>>>>
(** ** Key levels *)

(** A swing joins the first cluster within the tolerance (whose price stays
    that of its first swing) or starts a new one. *)
Fixpoint add_level (tolerance : float64) (clusters : list cluster) (w : indexedSwing)
  : list cluster :=
  match clusters with
  | [] => [mkCluster (iwPrice w) 1 (iwIndex w)]
  | c :: rest =>
      if (fabs (clPrice c - iwPrice w) / iwPrice w <? tolerance)%F
      then mkCluster (clPrice c) (clTouches c + 1) (Z.max (clLast c) (iwIndex w)) :: rest
      else c :: add_level tolerance rest w
  end.

Definition level_less (a b : cluster) : bool :=
  (clTouches b <? clTouches a) || ((clTouches a =? clTouches b) && (clLast b <? clLast a)).

Definition keyLevels (bars : list Bar) (swings : list indexedSwing) (config : MarketConfig)
  : option (list PriceLevel) :=
  let establishedEnd := Z.max 0 (len swings - LevelSwingLag config) in
  established ← slice_to swings establishedEnd;
  let clusters := foldl (add_level (LevelClusterTol config)) [] established in
  last ← idx_last bars;
  let lastPrice := bClose last in
  let filtered := List.filter
    (fun c => (fabs (clPrice c - lastPrice) / lastPrice <=? MaxLevelDistance config)%F) clusters in
  let filtered := sort_slice level_less filtered in
  filtered ← (if MaxLevels config <? len filtered
              then slice_to filtered (MaxLevels config) else Some filtered);
  Some (map (fun c => mkLevel "key_level"
               (if (clPrice c >=? lastPrice)%F then "resistance" else "support")
               (clPrice c) (clTouches c)) filtered).
End WithRuntime.

(** ** Ranges *)

(** [sort.Float64s] puts NaNs first. *)
Definition float_less (a b : float64) : bool := (a <? b)%F || (is_nan a && negb (is_nan b)).

Definition median (values : list float64) : option float64 :=
  idx (sort_stable float_less values) (len values / 2).

Definition spread (middle : float64) (values : list float64) : option float64 :=
  first ← idx values 0;
  let '(minimum, maximum) :=
    foldl (fun '(mn, mx) v => (fmin mn v, fmax mx v)) (first, first) (drop 1 values) in
  Some ((maximum - minimum) / middle)%F.

Definition prices_of (high : bool) (swings : list indexedSwing) : list float64 :=
  map iwPrice (List.filter (fun w => Bool.eqb (iwType w =? "H")%string high) swings).

Definition detectRange (bars : list Bar) (swings : list indexedSwing) (config : MarketConfig)
  : option (option PriceZone) :=
  let start := Z.max 0 (len swings - Z.max (RangeMinSwings config) 6) in
  recent ← slice_from swings start;
  let highs := prices_of true recent in
  let lows := prices_of false recent in
  if (len highs <? 2) || (len lows <? 2) || (len recent <? RangeMinSwings config) then Some None
  else
    top ← median highs;
    bottom ← median lows;
    let middle := ((top + bottom) / of_int 2)%F in
    spread_high ← spread middle highs;
    spread_low ← spread middle lows;
    if (spread_high >? EqualTolerance config * of_int 3)%F ||
       (spread_low >? EqualTolerance config * of_int 3)%F ||
       ((top - bottom) / middle >? RangeMaxHeight config)%F || (top <=? bottom)%F
    then Some None
    else
      from ← idx recent 0;
      last ← idx_last bars;
      Some (Some {| zID := zoneID "range" "flat" (iwTime from) top bottom; zKind := "range";
                    zSide := "flat"; zGrade := ""; zFromTime := iwTime from;
                    zToTime := bOpenTime last; zTop := top; zBottom := bottom; zState := "" |}).

(** ** Trend *)

(** The two latest highs and the two latest lows, newest first; the loop's
    stop condition is redundant, since full lists take no further swing. *)
Definition collect_extremes (acc : list indexedSwing * list indexedSwing) (w : indexedSwing)
  : list indexedSwing * list indexedSwing :=
  let '(highs, lows) := acc in
  if (iwType w =? "H")%string && (len highs <? 2) then (highs ++ [w], lows)
  else if (iwType w =? "L")%string && (len lows <? 2) then (highs, lows ++ [w])
  else (highs, lows).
<<<<
Copy each line in the entries above where the word "highs" shows up.

TASK ANSWER -
  let highs := prices_of true recent in
  if (len highs <? 2) || (len lows <? 2) || (len recent <? RangeMinSwings config) then Some None
    top ← median highs;
    spread_high ← spread middle highs;
(** The two latest highs and the two latest lows, newest first; the loop's
  let '(highs, lows) := acc in
  if (iwType w =? "H")%string && (len highs <? 2) then (highs ++ [w], lows)
  else if (iwType w =? "L")%string && (len lows <? 2) then (highs, lows ++ [w])
  else (highs, lows).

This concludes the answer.